(** * Teacher routes and batch projections of the admin console

    A shallow embedding of
    - [src/backend/routes/teachers.route.js]: the Express handlers
      [GET /], [GET /:teacherId], [PUT /:id], [POST /] and [DELETE /:id]
      of the teacher router, run against a record store holding the
      Teacher, Batch, Student and Sales collections;
    - [src/frontend/src/pages/admin/Batches.tsx]: [getBatchStatus] and
      the two revenue cells [(batch.revenue * 0.2).toFixed(2)] and
      [(batch.revenue * 0.3).toFixed(2)].

    JavaScript numbers are IEEE-754 binary64 values; they are modelled
    with the executable specification of the Standard Library
    ([SpecFloat], precision 53, infinity exponent 1024). *)

From Stdlib Require Import ZArith QArith Qround List String Ascii Bool Lia.
From Stdlib Require Import Floats.SpecFloat.
Import ListNotations.

Local Open Scope Z_scope.

(** ** JavaScript numbers *)

Module Number.

Definition number : Type := spec_float.

Definition prec : Z := 53.
Definition emax : Z := 1024.

(** [a + b] and [a * b] on numbers. *)
Definition add (a b : number) : number := SFadd prec emax a b.
Definition mul (a b : number) : number := SFmul prec emax a b.

(** The number denoted by an integer literal. *)
Definition of_Z (z : Z) : number := binary_normalize prec emax z 0 false.

(** The number nearest to the fraction [n / d] (ties to even), with
    sign [neg]: the value of a decimal literal such as [0.3], and what
    [parseFloat] returns on the digits [n] scaled by a power of ten. *)
Definition of_fraction (neg : bool) (n : N) (d : positive) : number :=
  match n with
  | N0 => S754_zero neg
  | Npos p =>
      let '(q, e, l) := SFdiv_core_binary prec emax (Zpos p) 0 (Zpos d) 0 in
      binary_round_aux prec emax neg q e l
  end.
(** X11. [storage.sync()] of the browser helper is idempotent on the
    areas: a second call right after the first leaves both areas as the
    first left them, whichever writes throw. *)
Theorem helper_sync_idempotent (b : Browser) :
  (BrowserStorage.sync quota (BrowserStorage.sync quota b).2).2
  = (BrowserStorage.sync quota b).2.
Proof.
  destruct b as [l s]. rewrite (helper_sync_unfold l s).
  pose proof (copy_loop_again quota every_key InSession l (keys l) s) as Hfirst.
  cbv zeta in Hfirst.
  destruct (copy_loop quota every_key InSession l (keys l) s) as [s1|s1] eqn:E1;
    simpl in Hfirst; destruct Hfirst as [Hstate Hthrown].
  - pose proof (copy_loop_again quota every_key InLocal s1 (keys s1) l) as Hsecond.
    cbv zeta in Hsecond. destruct Hsecond as [Hstate2 _].
    set (l1 := state_of (copy_loop quota every_key InLocal s1 (keys s1) l)) in *.
    assert (Hres : (match copy_loop quota every_key InLocal s1 (keys s1) l with
                    | Thrown l' => (false, {| localStorage := l'; sessionStorage := s1 |})
                    | Completed l' => (true, {| localStorage := l'; sessionStorage := s1 |})
                    end).2 = {| localStorage := l1; sessionStorage := s1 |}).
    { subst l1. by destruct (copy_loop quota every_key InLocal s1 (keys s1) l). }
    rewrite Hres. rewrite helper_sync_unfold.
    assert (Hcov : ∀ k v, copied every_key l1 k v → getItem k s1 = Some v).
    { intros k v (Hk & _ & Hl1 & Hv).
      destruct (copy_loop_getItem quota every_key InLocal s1 (keys s1) l k)
        as [H|(v'&(_&_&Hs1&_)&_&H)]; fold l1 in H.
      - rewrite Hl1 in H. symmetry in H.
        eapply copy_loop_completed; [exact E1 | by eapply getItem_Some_keys |].
        unfold copied. by split_and!.
      - congruence. }
    pose proof (copy_loop_covered quota every_key InSession l1 (keys l1) s1 Hcov) as Hs1.
    destruct (copy_loop quota every_key InSession l1 (keys l1) s1) as [s2|s2];
      simpl in Hs1; subst s2; [|done].
    destruct (copy_loop quota every_key InLocal s1 (keys s1) l1) as [l2|l2];
      simpl in Hstate2; by subst l2.
  - simpl. rewrite helper_sync_unfold.
    specialize (Hthrown eq_refl).
    destruct (copy_loop quota every_key InSession l (keys l) s1) as [s2|s2];
      simpl in *; [done | by subst s2].
Qed.

(** X12. When [storage.sync()] of the browser helper returns [true], the
    two areas agree on every entry whose key and value are not empty:
    [localStorage] has the value under the key exactly when [sessionStorage]
    has it. *)
Theorem helper_sync_converges (b : Browser) (k v : string) :
  (BrowserStorage.sync quota b).1 = true →
  truthy k = true →
  truthy v = true →
  getItem k (localStorage (BrowserStorage.sync quota b).2) = Some v
  ↔ getItem k (sessionStorage (BrowserStorage.sync quota b).2) = Some v.
Proof.
  destruct b as [l s]. rewrite helper_sync_unfold. intros Hrun Hk Hv.
  destruct (copy_loop quota every_key InSession l (keys l) s) as [s1|s1] eqn:E1;
    [|done].
  destruct (copy_loop quota every_key InLocal s1 (keys s1) l) as [l1|l1] eqn:E2;
    [|done].
  simpl. split.
  - intros Hl1.
    pose proof (copy_loop_getItem quota every_key InLocal s1 (keys s1) l k) as H.
    cbv zeta in H. rewrite E2 in H; simpl in H.
    destruct H as [H|(v' & (_ & _ & Hs1 & _) & _ & H)]; [|congruence].
    rewrite Hl1 in H. symmetry in H.
    eapply copy_loop_completed; [exact E1 | by eapply getItem_Some_keys |].
    unfold copied. by split_and!.
  - intros Hs1.
    eapply copy_loop_completed; [exact E2 | by eapply getItem_Some_keys |].
    unfold copied. by split_and!.
Qed.

Section WithJSON.

Variable value : Type.
Variable JSON_stringify : value -> option serialized.
Variable JSON_parse : string -> option value.

Local Abbreviation get := (BrowserHelper.get quota value JSON_parse).
Local Abbreviation set := (BrowserHelper.set quota value JSON_stringify).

_ _ _ _ _ _ _

Could you reproduce, exactly, every line above from the line with "JavaScript numbers are" to the line with "Definition mul (a", and no other line? Both ends count.

    JavaScript numbers are IEEE-754 binary64 values; they are modelled
    with the executable specification of the Standard Library
    ([SpecFloat], precision 53, infinity exponent 1024). *)

From Stdlib Require Import ZArith QArith Qround List String Ascii Bool Lia.
From Stdlib Require Import Floats.SpecFloat.
Import ListNotations.

Local Open Scope Z_scope.

(** ** JavaScript numbers *)

Module Number.

Definition number : Type := spec_float.

Definition prec : Z := 53.
Definition emax : Z := 1024.

(** [a + b] and [a * b] on numbers. *)
Definition add (a b : number) : number := SFadd prec emax a b.
Definition mul (a b : number) : number := SFmul prec emax a b.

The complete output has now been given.